Improve Digestion and Enjoyment with Mindful Eating

 Stop. No, really. Stop everything.

Close your eyes and ask yourself this question, What has my body done for me today?

Savor, for a moment, the list that comes forth. Reflect on all the ways your body has served you.

Then ask yourself one more question, What have I done for my body today? Note how you have cared for and nourished it. Reflect on your answer without judgment.

One of the easiest ways to improve energy as we grow older is through proper nutrition. In addition to what you eat, the way you eat can also support your own self-nourishment. This practice is called mindful eating.

What is Mindful Eating?

Mindful eating invites you to focus on the act of eating, and on the bodys physical and emotional responses to that act. This focus offers you a fuller awareness of the sensual power of food, creating a space for you to recognize hunger and satiety cues.

Mindful eating is the opposite of how most of us eat today. So often, we eat whenever we can fit in a few moments, whatever is at our reach, (or at the next intersection) and however much is placed before us. This is mindless eating.
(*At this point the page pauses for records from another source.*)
(** * geoPulse: the geofence evaluation engine

    A shallow embedding of [app/internal/services/geolocation_service.py]
    together with the repository methods it calls
    ([app/internal/repository/postgresql/*.py]) and the ORM models it reads
    ([app/pkg/db/models/*.py]).

    - [Decimal] values are exact rationals ([Q]); Python [float]s are the
      kernel's binary64 floats ([PrimFloat]).
    - Python exceptions are an error type, and every service method runs in
      a state-and-exception monad over the [World]: the database tables, the
      Kafka topic, the Celery queue, the log and the number of clock reads.
    - What the service imports from outside the repository ([math],
      [shapely], [float(Decimal)], the Kafka broker, the Google Maps client,
      the wall clock) is a field of [Runtime]; every theorem holds for every
      runtime.
    - The calls the service does not guard are taken to succeed: a database
      statement executes, and [send_notification_task.delay] enqueues.  The
      calls it wraps in [try]/[except] (Kafka, Google Maps) may fail. *)

From Stdlib Require Import ZArith QArith Bool List String Ascii Floats Lia.
Import ListNotations.

Set Implicit Arguments.

(** ** Python values *)

Definition Decimal := Q.
Definition datetime := Z.

Inductive PyExc : Type :=
| TypeError
| ValueError
| AttributeError
| MultipleResultsFound
| LibraryError (msg : string).

Inductive PyResult (A : Type) : Type :=
| Ok (a : A)
| Raise (e : PyExc).

Arguments Ok {A} a.
Arguments Raise {A} e.

(** Truthiness of an [Optional[str]]: [None] and [""] are falsy. *)
Definition truthy_str (s : option string) : bool :=
  match s with
  | Some EmptyString => false
  | Some _ => true
  | None => false
  end.

(** Truthiness of an optional list: [None] and [[]] are falsy. *)
Definition truthy_list {A} (l : option (list A)) : bool :=
  match l with
  | Some (_ :: _) => true
  | _ => false
  end.

(** ** ORM models *)

Inductive GeofenceType := CIRCLE | POLYGON | RECTANGLE.
Inductive GeofenceStatus := ACTIVE | INACTIVE | ARCHIVED.
Inductive NotificationType := PUSH | TELEGRAM | SMS | EMAIL.
Inductive NotificationStatus := PENDING | SENT | FAILED | DELIVERED.
Inductive NotificationPriority := LOW | NORMAL | HIGH | URGENT.

(** [geofence.status.value != "active"] compares the enum's string value. *)
Definition status_value (s : GeofenceStatus) : string :=
  match s with
  | ACTIVE => "active"
  | INACTIVE => "inactive"
  | ARCHIVED => "archived"
  end.

Module Device.
Record t := mk {
  id : Z;
  device_id : string;
  fcm_token : option string;
  apns_token : option string;
  telegram_chat_id : option string;
  last_seen : option datetime
}.
End Device.

Module Geofence.
Record t := mk {
  id : Z;
  name : string;
  geofence_type : GeofenceType;
  center_latitude : option Decimal;
  center_longitude : option Decimal;
  radius_meters : option Decimal;
  polygon_coordinates : option (list (list Decimal));
  min_latitude : option Decimal;
  max_latitude : option Decimal;
  min_longitude : option Decimal;
  max_longitude : option Decimal;
  status : GeofenceStatus;
  notify_on_enter : bool;
  notify_on_exit : bool;
  notification_message : option string;
  enable_sound : bool;
  enable_push : bool;
  enable_telegram : bool
}.
End Geofence.

Module DeviceGeofence.
Record t := mk {
  id : Z;
  device_id : Z;
  geofence_id : Z;
  is_inside : bool;
  last_entered_at : option datetime;
  last_exited_at : option datetime
}.
End DeviceGeofence.

Module LocationCreate.
Record t := mk {
  device_id : string;
  latitude : Decimal;
  longitude : Decimal;
  altitude : option Decimal;
  accuracy : option Decimal;
  speed : option Decimal;
  heading : option Decimal;
  timestamp : datetime
}.
End LocationCreate.

Module Location.
Record t := mk {
  id : Z;
  device_id : Z;
  latitude : Decimal;
  longitude : Decimal;
  altitude : option Decimal;
  accuracy : option Decimal;
  speed : option Decimal;
  heading : option Decimal;
  address : option string;
  city : option string;
  country : option string;
  timestamp : datetime
}.
End Location.

(** The [location_data] dictionary [{"latitude": float, "longitude": float}]. *)
Record LocationData := {
  ld_latitude : float;
  ld_longitude : float
}.

Module NotificationCreate.
Record t := mk {
  device_id : string;
  notification_type : NotificationType;
  title : string;
  message : string;
  priority : NotificationPriority;
  enable_sound : bool;
  geofence_id : option Z;
  event_type : option string;
  location_data : option LocationData;
  scheduled_at : option datetime
}.
End NotificationCreate.

Module Notification.
Record t := mk {
  id : Z;
  device_id : Z;
  geofence_id : option Z;
  notification_type : NotificationType;
  title : string;
  message : string;
  priority : NotificationPriority;
  enable_sound : bool;
  status : NotificationStatus;
  event_type : option string;
  location_data : option LocationData;
  scheduled_at : option datetime
}.
End Notification.

(** The keyword arguments of one [send_notification_task.delay(...)]. *)
Record CeleryTask := {
  task_notification_id : Z;
  task_device_id : string;
  task_notification_type : string;
  task_title : string;
  task_message : string;
  task_fcm_token : option string;
  task_telegram_chat_id : option string;
  task_enable_sound : bool;
  task_location_data : LocationData
}.

(** One message handed to [AIOKafkaProducer.send]. *)
Record KafkaEvent := {
  ev_topic : string;
  ev_event_type : string;
  ev_timestamp : datetime;
  ev_device_id : string;
  ev_geofence_id : option Z;
  ev_location : LocationData;
  ev_sample_timestamp : option datetime;
  ev_key : string
}.

Inductive LogLevel := DEBUG | WARNING | ERROR.

Record AddressInfo := {
  formatted_address : option string;
  component_city : option string;
  component_country : option string
}.

(** ** What the service imports from outside the repository *)

Record Runtime := {
  (** [float(d)] for a [Decimal] [d] *)
  float_of_decimal : Decimal -> float;
  (** [a - b] on [Decimal]s, rounded by the active decimal context *)
  decimal_sub : Decimal -> Decimal -> Decimal;
  (** [math.radians], [math.cos], [math.sin], [math.asin], [math.sqrt] *)
  math_radians : float -> PyResult float;
  math_cos : float -> PyResult float;
  math_sin : float -> PyResult float;
  math_asin : float -> PyResult float;
  math_sqrt : float -> PyResult float;
  (** [x ** y] on floats *)
  float_pow : float -> float -> PyResult float;
  (** [Polygon(vertices).contains(Point(x, y))] of shapely *)
  shapely_polygon_contains : list (float * float) -> float * float -> PyResult bool;
  (** successive readings of [datetime.now(timezone.utc)] *)
  clock : nat -> datetime;
  (** [KafkaProducer.producer] is set, the topic prefix of the settings, and
      the outcome of [AIOKafkaProducer.send] *)
  kafka_producer_started : bool;
  kafka_topics_prefix : string;
  kafka_broker_send : KafkaEvent -> PyResult unit;
  (** [GoogleMapsClient.client] is set, and what [reverse_geocode] returns *)
  google_maps_client : bool;
  google_maps_reverse_geocode : Decimal -> Decimal -> PyResult (option AddressInfo)
}.

(** ** The world and the monad of the service *)

Record World := {
  devices : list Device.t;
  geofences : list Geofence.t;
  device_geofences : list DeviceGeofence.t;
  locations : list Location.t;
  notifications : list Notification.t;
  celery_queue : list CeleryTask;
  kafka_topic : list KafkaEvent;
  log : list (LogLevel * string);
  clock_reads : nat
}.

Definition M (A : Type) : Type := World -> PyResult A * World.

Definition ret {A} (a : A) : M A := fun w => (Ok a, w).

Definition bind {A B} (m : M A) (k : A -> M B) : M B :=
  fun w =>
    match m w with
    | (Ok a, w') => k a w'
    | (Raise e, w') => (Raise e, w')
    end.

Definition raise {A} (e : PyExc) : M A := fun w => (Raise e, w).

(** [try: body except Exception as e: handler(e)] *)
Definition try_except {A} (body : M A) (handler : PyExc -> M A) : M A :=
  fun w =>
    match body w with
    | (Ok a, w') => (Ok a, w')
    | (Raise e, w') => handler e w'
    end.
Being distracted from the act of eating has been shown to limit our brains ability to recognize that we have eaten. Eating is a sensory experience: we see and smell our food, hear and feel its texture against our hands and teeth, and of course, taste it. Distracted by other activities, we can miss these stimuli that are signaling to our mind and body. As a result, we may overeat, and yet leave an eating experience in a state of craving. This can lead to a pattern of overeating.

There is also little opportunity, or reward, in our culture for remaining mindful for a brief time after we eat. Our digestive system works most effectively if it is allowed focused time after we eat, to transform those foods into energy for our bodies cells. Racing directly from eating while engaged in mental or physical activity to yet more activity after we eat, diverts the full rush of energy desired for optimal digestion to other organs. This may contribute to the indigestion considered normal for so many, as well as for energy dips experienced later in the day.
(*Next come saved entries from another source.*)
(** * Sewer-pipe defect database: the schema of [schema.py], the engine of
    [database.py], and the integrity properties of the stored data.

    The repository is declarative: [schema.py] declares thirteen mapped
    classes on one declarative [Base], and [database.py] binds them to a
    SQLite file and creates the tables.  The development follows that
    split:

    - [Schema]    the column and relationship declarations, class by class;
    - [Tables]    the tables the declarative base derives from the classes;
    - [Sqlite]    the storage backend the engine selects: values, rows,
                  table creation, and row insertion under the constraints
                  the emitted DDL carries;
    - [Database]  [DATABASE_URL], [engine], [SessionLocal], [create_tables];
    - [Orm]       the mapper configuration step that resolves the declared
                  relationships against each other;
    - [Integrity] the vocabulary of the properties; [Examples] sample data;
    - [Invariants] the schema checks and the invariants of the stored data.

    Rows are inserted at the level of the tables (an [INSERT] through the
    engine); the mapped classes themselves are only as usable as [Orm]
    says. *)

From Stdlib Require Import ZArith Lia Ascii String.
From stdpp Require Import gmap strings list fin_maps.

Local Open Scope string_scope.

(* ===================================================================== *)
(** ** Column and relationship declarations *)
(* ===================================================================== *)

Module Schema.

(** The column types imported from [sqlalchemy]. *)
Inductive sqltype : Type :=
  | Integer
  | String (length : option nat)
  | Float
  | Date
  | DateTime
  | Boolean.

#[global] Instance sqltype_eq_dec : EqDecision sqltype.
Proof. solve_decision. Defined.

(** [Column(type, ForeignKey(...), primary_key=, nullable=, autoincrement=)].
    A keyword that the source leaves out is [None]; [False] is the default
    of [primary_key]. *)
Record Column : Type := mkColumn {
  type_ : sqltype;
  foreign_key : option string;      (* the "table.column" of ForeignKey *)
  primary_key : bool;
  nullable_kw : option bool;
  autoincrement_kw : option bool;   (* None is the library's "auto" *)
}.

Definition column (t : sqltype) : Column :=
  {| type_ := t; foreign_key := None; primary_key := false;
     nullable_kw := None; autoincrement_kw := None |}.

Definition ForeignKey (target : string) (c : Column) : Column :=
  {| type_ := type_ c; foreign_key := Some target;
     primary_key := primary_key c; nullable_kw := nullable_kw c;
     autoincrement_kw := autoincrement_kw c |}.

Definition primary_key_True (c : Column) : Column :=
  {| type_ := type_ c; foreign_key := foreign_key c;
     primary_key := true; nullable_kw := nullable_kw c;
     autoincrement_kw := autoincrement_kw c |}.

Definition nullable (b : bool) (c : Column) : Column :=
  {| type_ := type_ c; foreign_key := foreign_key c;
     primary_key := primary_key c; nullable_kw := Some b;
     autoincrement_kw := autoincrement_kw c |}.

Definition autoincrement (b : bool) (c : Column) : Column :=
  {| type_ := type_ c; foreign_key := foreign_key c;
     primary_key := primary_key c; nullable_kw := nullable_kw c;
     autoincrement_kw := Some b |}.

(** Keyword arguments are written after the column, in the source's order. *)
Notation "c @: f" := (f c) (at level 45, left associativity, only parsing).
Mindful eating is based upon the premise of mindfulness, that is at the foundation of many spiritual and yoga philosophies. Being aware and in the present moment brings a focus and balance that transforms the simple act of eating, into a nourishing and potentially spiritual experience.
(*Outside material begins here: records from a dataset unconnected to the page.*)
(** * Voice-conversation pipeline: a shallow embedding and its properties

    The development follows the Python sources of the call pipeline:
    - [conversation_manager.py]: the conversation oracle wrappers
      ([generate_first_response], [generate_response]), the normaliser
      [clean_extracted_data] and the mode switching at the end of
      [manage_conversation];
    - [shared_state.py]: the per-call [SharedState];
    - [speech_processing.py]: [WebRTCVADProcessor], [SpeechClientBridge] and
      [text_to_speech];
    - [websocket_handler.py]: [process_transcription], [process_spelling_mode],
      [on_transcription_response], [tts_worker] and the receive loop.

    Python [str] values are modelled as [string] (8-bit characters; text
    outside ASCII is carried as opaque bytes), dictionaries as [gmap],
    [queue.Queue] as a list in FIFO order, [time.time()] readings as rationals
    handed in by the caller, and the external services (the chat model, the
    recogniser's frame classifier, the synthesiser) as parameters. *)

From Stdlib Require Import ZArith NArith QArith Ascii String List Bool Lia.
From Stdlib.Strings Require Import Byte.
From stdpp Require Import base strings gmap list fin_maps.

Open Scope string_scope.

(** ** Python string operations *)

Module PyStr.

(** [str.isspace] on the ASCII range: TAB..CR, FS..US and SPACE. *)
Definition is_space (c : ascii) : bool :=
  let n := nat_of_ascii c in
  ((9 <=? n)%nat && (n <=? 13)%nat) || ((28 <=? n)%nat && (n <=? 32)%nat).

Definition is_digit (c : ascii) : bool :=
  let n := nat_of_ascii c in (48 <=? n)%nat && (n <=? 57)%nat.

Definition lower_char (c : ascii) : ascii :=
  let n := nat_of_ascii c in
  if (65 <=? n)%nat && (n <=? 90)%nat then ascii_of_nat (n + 32) else c.

(** [s.lower()] *)
Fixpoint lower (s : string) : string :=
  match s with
  | EmptyString => EmptyString
  | String c t => String (lower_char c) (lower t)
  end.

(** [s.startswith(p)] *)
Definition startswith (p s : string) : bool := String.prefix p s.

(** [sub in s] *)
Fixpoint contains (sub s : string) : bool :=
  String.prefix sub s ||
  match s with
  | EmptyString => false
  | String _ t => contains sub t
  end.

(** [any(p in s for p in phrases)] *)
Definition contains_any (phrases : list string) (s : string) : bool :=
  existsb (fun p => contains p s) phrases.

(** Scan of [s.replace(old, new)] for a non-empty [old]: occurrences are
    taken left to right without overlap; [skip] counts the characters of
    the occurrence just replaced that are still to be consumed. *)
Fixpoint replace_from (old new : string) (skip : nat) (s : string) : string :=
  match s with
  | EmptyString => EmptyString
  | String c t =>
      match skip with
      | S k => replace_from old new k t
      | O =>
          if String.prefix old s
          then new ++ replace_from old new (String.length old - 1) t
          else String c (replace_from old new 0 t)
      end
  end.

Fixpoint interleave (new s : string) : string :=
  match s with
  | EmptyString => new
  | String c t => new ++ String c (interleave new t)
  end.

(** [s.replace(old, new)] *)
Definition replace (old new s : string) : string :=
  match old with
  | EmptyString => interleave new s
  | _ => replace_from old new 0 s
  end.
Steps to Practice Mindful Eating

Consider incorporating these steps toward mindful eating to achieve true nourishment:

Before and after eating, accept and release three large breaths into and from your abdomen. Allow your abdomen to expand and contract with each breath. Bathe your digestive organs in breath in preparation for its important work.

Reflect silently for a few seconds before you eat, on the source of your food. Thank those who have grown it, transported it, and prepared it for you. Thank the plant or the animal that offered its life for your meal. If it feels comfortable to you, bless the food, and acknowledge the energy it will bring to you.

Practice focused attention on the food you are eating. Describe to yourself or another how the food tastes and feels to you. Finding words to describe flavors and textures connects the mind, and body around food.

Acknowledge your bodys signals, and seek nourishment at regular intervals during your busy days to maintain a steady energy supply.

Make a list of distractions, or external cues that personally influence your eating decisions. Identify if you sense these have undesired impacts on how you eat, and how these eating experiences make you feel. Make a second list of ways to manage these distractions and external cues, with meaningful activities that do not involve food.

Identify your favorite foods. Why are they your favorites? Are there any emotions you feel when you eat these foods? Reflect on the relationship between these foods and the emotions. Be aware of these relationships as you eat.

Define nourishment for yourself, and make food choices that support your personal definition.